Haifa mayor touts city, shows concern for Israel’s future


Haifa Mayor Yona Yahav shows off the Louisville Slugger Keneseth Israel presented him following his appearance there Tuesday. (photo by William Beasley)

(Editor’s note: This is a revised version of the original story.) 
Yona Yahav spoke optimistically about the future of Haifa.
The mayor of Israel’s third largest city – and his hometown – for 14 years, Yahav described in glowing terms its burgeoning university life, the growth of its biotech sector and the close and peaceful contact its Jewish, Muslim and Christian residents have experienced for years.
But when it came to the future of Israel itself, Yahav, who was born in British Mandate Palestine and grew up with the country, was far less optimistic.
“I am not convinced yet that the Jews know how to run an independent nation, and that is not a joke,” he told the silent crowd.
He said that most of Israel’s growth is in the central part of the country, along Highway 1; he referred to the largest city, half jokingly, as the “state of Tel Aviv;” and he lamented that so many Israelis choose to make a life for themselves outside their own homeland.
“Go home and think about it,” he told the crowd.
It was a downbeat ending to an otherwise upbeat evening Tuesday at Keneseth Israel. The congregation hosted a forum with Yahav and Bryan Warren, director of the Office for Globalization at Louisville Forward. The topic: compassionate cities.

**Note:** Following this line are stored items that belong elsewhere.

(** * mysql_mcp_server: the stdio JSON-RPC transport and the method dispatcher

    A shallow embedding of [server.js]: the classes [JsonRpcStdio] (line
    framing and message classification) and [MCPServer] (handler registry and
    reply envelopes), and the part of [createServer] that configures them.

    Conventions.
    - A JavaScript string is the list of its UTF-16 code units.
    - A JavaScript value is a tree ([value]).  Its numbers are the Numbers
      without a fraction, taken in [Z]: the code tests, compares and prints
      numbers and never computes with them; [0] stands for the two zeros,
      which these operations do not tell apart.  A Number with a fraction
      has no term, and an integer beyond [2^53] that is no binary64 number
      is no value of JavaScript: nothing is said of a message that holds
      one.
    - The built-ins [JSON.parse] and [JSON.stringify] are parameters
      ([Runtime]).
    - What the code does to the outside (writes to stdout, [console.error],
      calls of functions it was given) is recorded, in order, in a trace. *)

From Stdlib Require Import ZArith String Ascii DecimalString.
From stdpp Require Import base option list countable gmap.
From Equations Require Import Equations.
From Equations.Prop Require Import Logic.

Local Open Scope N_scope.
Local Open Scope string_scope.
Local Open Scope list_scope.

(** ** JavaScript data *)

Module Js.

(** A string: its UTF-16 code units. *)
Abbreviation jsstring := (list N).

(** A string literal of the source, all of whose characters are ASCII. *)
Definition str (s : string) : jsstring :=
  N_of_ascii <$> list_ascii_of_string s.

Definition LF : N := 10.

#[warnings="-register-all"] Inductive value : Type :=
| VUndefined
| VNull
| VBool (b : bool)
| VNum (n : Z)
| VStr (s : jsstring)
| VArr (items : list value)
| VObj (props : list (jsstring * value)).

(** ToBoolean: [undefined], [null], [false], [0] and [''] are falsy. *)
Definition truthy (v : value) : bool :=
  match v with
  | VUndefined | VNull => false
  | VBool b => b
  | VNum n => negb (n =? 0)%Z
  | VStr s => negb (bool_decide (s = []))
  | VArr _ | VObj _ => true
  end.

(** The own property [k] of an object literal or of a parsed object. *)
Fixpoint own (k : jsstring) (props : list (jsstring * value)) : option value :=
  match props with
  | [] => None
  | (k', v) :: rest => if decide (k' = k) then Some v else own k rest
  end.

(** The property read [v.k], for the names this program reads ([method],
    [id], [params]: none is an index or a built-in property).  Reading a
    property of [null] or [undefined] throws a TypeError: [None]. *)
Definition prop (v : value) (k : jsstring) : option value :=
  match v with
  | VUndefined | VNull => None
  | VObj props => Some (default VUndefined (own k props))
  | VBool _ | VNum _ | VStr _ | VArr _ => Some VUndefined
  end.

Definition has_own (k : jsstring) (v : value) : bool :=
  match v with
  | VObj props => bool_decide (is_Some (own k props))
  | _ => false
  end.

(** The decimal numeral of an integer, most significant digit first. *)
Definition digits (n : Z) : jsstring :=
  str (DecimalString.NilZero.string_of_int (Z.to_int n)).
(** * NLP.py: fairy-tale narration demo -- shallow embedding and checked properties

    The development follows [src/NLP.py]:
    - section 2 of the script, [THEME_MUSIC_MAP] and [pick_background_music];
    - section 3, [generate_fairy_tale];
    - section 4, [text_to_speech_coqui];
    - section 5, [mix_audio_files].

    Python values are modelled as follows.  A [str] is the list of its code
    points, [bytes] is a list of bytes, a duration is a number of
    milliseconds ([nat], as [len] of an audio segment is).  The Streamlit
    session, the progress bar, the files on disk and the requests sent to the
    text service form an explicit [World] threaded through a small state and
    exception monad.  The audio library, the text service and the speech
    engine are interfaces ([AudioLib], [Services]): the script only calls
    them. *)

From Stdlib Require Import QArith Qround.
From stdpp Require Import base list gmap strings.

(** ** Python strings *)

Definition str := list N.
Definition bytes := list Byte.byte.

(** An ASCII literal of the script as a [str]. *)
Definition py (s : string) : str :=
  Ascii.N_of_ascii <$> String.list_ascii_of_string s.

(** The line feed written [\n] in the script. *)
Definition nl : str := [10%N].

(** [s.startswith(k)] *)
Fixpoint startswith (k s : str) : bool :=
  match k, s with
  | [], _ => true
  | _ :: _, [] => false
  | a :: k', b :: s' => (a =? b)%N && startswith k' s'
  end.

(** [k in s] on strings: [k] occurs in [s] as a contiguous substring. *)
Fixpoint contains (k s : str) : bool :=
  startswith k s ||
  match s with
  | [] => false
  | _ :: s' => contains k s'
  end.

(** The specification of [in]: some text before, the key, some text after. *)
Definition substring_of (k s : str) : Prop :=
  ∃ pre post, s = pre ++ k ++ post.

(** ** 2) Background music selection *)

(** The dict literal, in insertion order (the order [items()] iterates in). *)
Definition THEME_MUSIC_MAP : list (str * str) :=
  [ (py "space",     py "background_sound/space.wav");
    (py "fantastic", py "background_sound/fantasy.wav");
    (py "medieval",  py "background_sound/medieval.wav");
    (py "horror",    py "background_sound/horror.wav");
    (py "sea",       py "background_sound/sea.wav");
    (py "sci-fi",    py "background_sound/sci-fi.wav");
    (py "forest",    py "background_sound/day_forest.wav") ].

Definition DEFAULT_BG_MUSIC : str := py "background_sound/fairy_tail_slow.wav".

(** The [for key, music_file in ...items()] loop with its early [return];
    falling out of the loop returns [DEFAULT_BG_MUSIC]. *)
Fixpoint scan_items (items : list (str * str)) (theme_lower : str) : str :=
  match items with
  | [] => DEFAULT_BG_MUSIC
  | (key, music_file) :: rest =>
      if contains key theme_lower then music_file
      else scan_items rest theme_lower
  end.

Section ThemeResolver.
(** [str.lower] is Python's Unicode lower-casing (it is not a map on single
    code points: it knows the final sigma and expands some letters), so it
    is taken as given. *)
Variable lower : str → str.

Definition pick_background_music (theme : str) : str :=
  let theme_lower := lower theme in
  scan_items THEME_MUSIC_MAP theme_lower.
End ThemeResolver.

(** [str.lower] on ASCII text, to run the resolver on examples. *)
Definition ascii_lower_char (c : N) : N :=
  if ((65 <=? c) && (c <=? 90))%N then (c + 32)%N else c.
Definition ascii_lower (s : str) : str := ascii_lower_char <$> s.


(** ** The world the script runs in *)

(** The keyword arguments of [openai.chat.completions.create] that vary;
    the sampling parameters are constants of the script. *)
Record ChatRequest := mkChatRequest {
  chat_model : str;
  chat_system : str;      (* content of the "system" message *)
  chat_user : str;        (* content of the "user" message *)
}.

Record World := mkWorld {
  session_feedback : option str;   (* st.session_state["feedback"] *)
  progress_log : list nat;         (* arguments of progress_bar.progress, latest first *)
  error_log : list str;            (* messages given to st.error, latest first *)
  disk : gmap str bytes;           (* the named files, background assets among them *)
  temp_files : gmap nat bytes;     (* files made by tempfile, by serial number *)
  chat_log : list ChatRequest;     (* requests sent to the text service, latest first *)
}.

(** The exceptions met in the script.  [DecodeError] is raised by the audio
    library on data it cannot decode, [AssetNotFoundError] by opening a path
    that does not exist, [ZeroDivisionError] by [//]; [ServiceError] stands
    for whatever the remote text service or the speech engine raises. *)
Inductive Exn :=
  | DecodeError
  | AssetNotFoundError
  | ZeroDivisionError
  | ServiceError (msg : str).

(** [str(e)] as interpolated into the messages for [st.error]; the wording
    of the messages of built-in and library exceptions is a stand-in. *)
Definition exn_text (e : Exn) : str :=
  match e with
  | DecodeError => py "Decoding failed"
  | AssetNotFoundError => py "No such file or directory"
  | ZeroDivisionError => py "integer division or modulo by zero"
  | ServiceError msg => msg
  end.

Inductive Outcome (A : Type) :=
  | Returned (a : A)
  | Raised (e : Exn).
Arguments Returned {A} a.
Arguments Raised {A} e.

(** State and exceptions: effects made before an exception is raised stay. *)
Definition M (A : Type) : Type := World → Outcome A * World.

Definition ret {A} (a : A) : M A := λ w, (Returned a, w).
Definition raise {A} (e : Exn) : M A := λ w, (Raised e, w).
Definition bind {A B} (c : M A) (k : A → M B) : M B :=
  λ w, match c w with
       | (Returned a, w') => k a w'
       | (Raised e, w') => (Raised e, w')
       end.
(** [try: body  except Exception as e: handler e] *)
Definition try_except {A} (body : M A) (handler : Exn → M A) : M A :=
  λ w, match body w with
       | (Returned a, w') => (Returned a, w')
       | (Raised e, w') => handler e w'
       end.
Definition lift {A} (o : Outcome A) : M A := λ w, (o, w).

(** The monad operations under stdpp's notations [x ← c; k] and [c;; k]. *)
Global Instance M_ret : MRet M := @ret.
Global Instance M_bind : MBind M := λ A B k c, bind c k.

(** [st.session_state["feedback"]] *)
Definition read_feedback : M (option str) := λ w, (Returned (session_feedback w), w).

(** [progress_bar.progress(n)] *)
Definition progress (n : nat) : M unit :=
  λ w, (Returned (),
        mkWorld (session_feedback w) (n :: progress_log w) (error_log w)
                (disk w) (temp_files w) (chat_log w)).

(** [st.error(msg)] *)
Definition st_error (msg : str) : M unit :=
  λ w, (Returned (),
        mkWorld (session_feedback w) (progress_log w) (msg :: error_log w)
                (disk w) (temp_files w) (chat_log w)).

(** Opening a named file for reading. *)
Definition read_file (path : str) : M bytes :=
  λ w, match disk w !! path with
       | Some data => (Returned data, w)
       | None => (Raised AssetNotFoundError, w)
       end.

(** [tempfile.NamedTemporaryFile(suffix=".wav", delete=False)]: a new, empty
    file under a name not in use; leaving the [with] block closes it and,
    with [delete=False], leaves it on disk. *)
Definition NamedTemporaryFile : M nat :=
  λ w, let name := fresh (dom (temp_files w)) in
       (Returned name,
        mkWorld (session_feedback w) (progress_log w) (error_log w)
                (disk w) (<[name := []]> (temp_files w)) (chat_log w)).

(** Writing a temporary file by name. *)
Definition write_temp (name : nat) (data : bytes) : M unit :=
  λ w, (Returned (),
        mkWorld (session_feedback w) (progress_log w) (error_log w)
                (disk w) (<[name := data]> (temp_files w)) (chat_log w)).

(** Recording a request handed to the text service. *)
Definition log_request (r : ChatRequest) : M unit :=
  λ w, (Returned (),
        mkWorld (session_feedback w) (progress_log w) (error_log w)
                (disk w) (temp_files w) (r :: chat_log w)).

(** [a // b] on non-negative integers. *)
Definition floordiv (a b : nat) : M nat :=
  if (b =? 0)%nat then raise ZeroDivisionError else ret (a / b)%nat.

(** ** The collaborators *)

(** The audio library as the script uses it ([AudioSegment]).  Durations
    and positions are in milliseconds. *)
Class AudioLib := {
  AudioSegment : Type;
  (** [AudioSegment.from_file(f, format=...)] on the content of [f];
      [None] when the content cannot be decoded. *)
  from_file : option str → bytes → option AudioSegment;
  (** [seg.export(out, format="wav")] and the [out.read()] that follows:
      the bytes written to the buffer. *)
  export : AudioSegment → bytes;
  (** [len(seg)] *)
  len : AudioSegment → nat;
  (** [seg * n] *)
  seg_mul : AudioSegment → nat → AudioSegment;
  (** [seg[:ms]] *)
  seg_slice_to : AudioSegment → nat → AudioSegment;
  (** [seg.fade_out(ms)], for a duration [ms] that is not negative *)
  fade_out : AudioSegment → nat → AudioSegment;
  (** [seg + dB] *)
  apply_gain : AudioSegment → Q → AudioSegment;
  (** [seg.overlay(other, position=ms)] *)
  overlay : AudioSegment → AudioSegment → nat → AudioSegment;
}.

(** What is handed to the speech engine as [speaker_wav]. *)
Inductive SpeakerWav :=
  | TempFile (name : nat)          (* tmp_wav.name *)
  | GivenPath (p : option str).    (* the argument itself, a path or None *)

(** The text service and the speech engine. *)
Class Services := {
  (** [openai.chat.completions.create(...)] down to
      [response.choices[0].message.content] *)
  chat_completions_create : ChatRequest → Outcome str;
  (** [TTS(model_name=...)] *)
  TTS : str → Outcome unit;
  (** [tts.tts_to_file(text, speaker_wav, file_path=buffer, language)]:
      the bytes left in the buffer *)
  tts_to_file : str → SpeakerWav → str → Outcome bytes;
}.

(** The [voice_sample_path] argument: a [BytesIO] (an upload) or not. *)
Inductive VoiceSample :=
  | BytesIO (data : bytes)
  | NotBytesIO (p : option str).

(** ** 3) Fairy tale generation *)

(** In the three functions below the [with st.spinner(...)] blocks show a
    message while they run and change nothing; the progress bar passed as an
    argument is the one of the world. *)

(** The literal parts of the system message. *)
Definition system_template (language_code : str) : str :=
  py "You are a creative AI specialized in crafting original fairy tales. "
  ++ py "Write a complete story with a clear beginning, middle, and end. "
  ++ py "It should be relatively small, around 1000 words. "
  ++ py "Use rich detail, do not end abruptly, and conclude with a final resolution. "
  ++ py "Write the story in " ++ language_code ++ py " language." ++ nl.

Definition like_note : str :=
  py "The user liked your previous story. Maintain or enhance that appealing style/tone." ++ nl.

Definition dislike_note : str :=
  py "The user disliked your previous story. Try a different approach or style." ++ nl.

Section Script.
Context `{!AudioLib} `{!Services}.

Definition generate_fairy_tale
    (scenario main_character themes language_code : str) : M (option str) :=
  fb ← read_feedback;
  let feedback_note :=
    if decide (fb = Some (py "like")) then like_note
    else if decide (fb = Some (py "dislike")) then dislike_note
    else [] in
  let system_message := system_template language_code ++ feedback_note in
  let user_message :=
    py "Initial Scenario: " ++ scenario ++ nl
    ++ py "Main Character: " ++ main_character ++ nl
    ++ py "Themes: " ++ themes ++ nl ++ nl
    ++ py "Please write the fairy tale using these elements, up to around 1000 words, ending conclusively." in
  try_except
    (progress 33;;
     let request := mkChatRequest (py "gpt-4") system_message user_message in
     log_request request;;
     response ← lift (chat_completions_create request);
     progress 66;;
     mret (Some response))
    (λ e,
     st_error (py "An error occurred while generating the fairy tale: " ++ exn_text e);;
     mret None).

Yona Yahav (center) with Bryan Warren, director of globalization for Louisville Forward, and Rabbi Michael Wolk, the moderator for the program.

The mayor might not have raised the subject at all but for a final question during the Q&A portion of the program about where Haifa and Louisville will be in 10 years.
He said the Jews lost the First and Second Temples. Now, in the post-Holocaust era, “God gave us a last opportunity.”
Otherwise, the night’s discussion, moderated by Rabbi Michael Wolk of Keneseth Israel, allowed Yahav and Warren to highlight the compassionate highlights of their cities.
“Diversity [of Louisville] has been part of its DNA since its founding,” Warren said, noting that this place was the “nexus” of newcomers, the hunting ground for Native Americans, and the destination for French, Germans and Jews by the 1800s.
And in Haifa, Yahav, once a spokesman for famed Jerusalem Mayor Teddy Kollek, noted that he has kept extremist ideas out of city government whether they originated with Jews or Arabs.
“You have to be sensitive to everything happening in the city,” he said, adding, “it is very easy to cause an explosion.”
Turning to the role religion plays in making the two cities compassionate, Warren said religious organizations have contributed to the schools, health care and social services that sustained Louisville, Jewish Hospital being one example.
Yahav preferred to share stories of his upbringing including how his mother treated people and how an Arab judge his father, a truck driver, knew always treated him with respect.
Those childhood memories, he explained, inform how he behaves as mayor.
A Haifa native and lawyer, Yahav was a lieutenant colonel in the Military Police Corps. He studied law at Hebrew University and the University of London before becoming secretary-general of the World Union of Jewish Students. He served in the Knesset from 1996-99 as a member of the Labor Party before winning his first term as Haifa’s mayor in 2003 on the Shinui-Greens ticket.
Zack and Yael Melzer sponsored the program. Zack, the president of Tova Industries in Louisville and a Haifa native, said he got the idea last December while visiting his hometown and meeting the mayor at the Dan Carmel Hotel.
“He said, ‘so what have you done for this city?’” Melzer recalled. “That’s how this evening came about.”
Before long, Melzer’s sister, Haya Kovacs, president of the Rotary Club Hod HaCarmel in Haifa, got involved, turning the program into a fundraising opportunity for the club’s favorite charity, the Nirim School for at-risk children. It uses animal therapy in its curriculum.
“We can see how their confidence is built,” Kovacs, who traveled to Louisville to be at the program, said of the teens in the school.” We can see how they’re taking care of animals. They’re not afraid of animals.”
The Melzers agreed to double the donations to the school made during Tuesday’s program.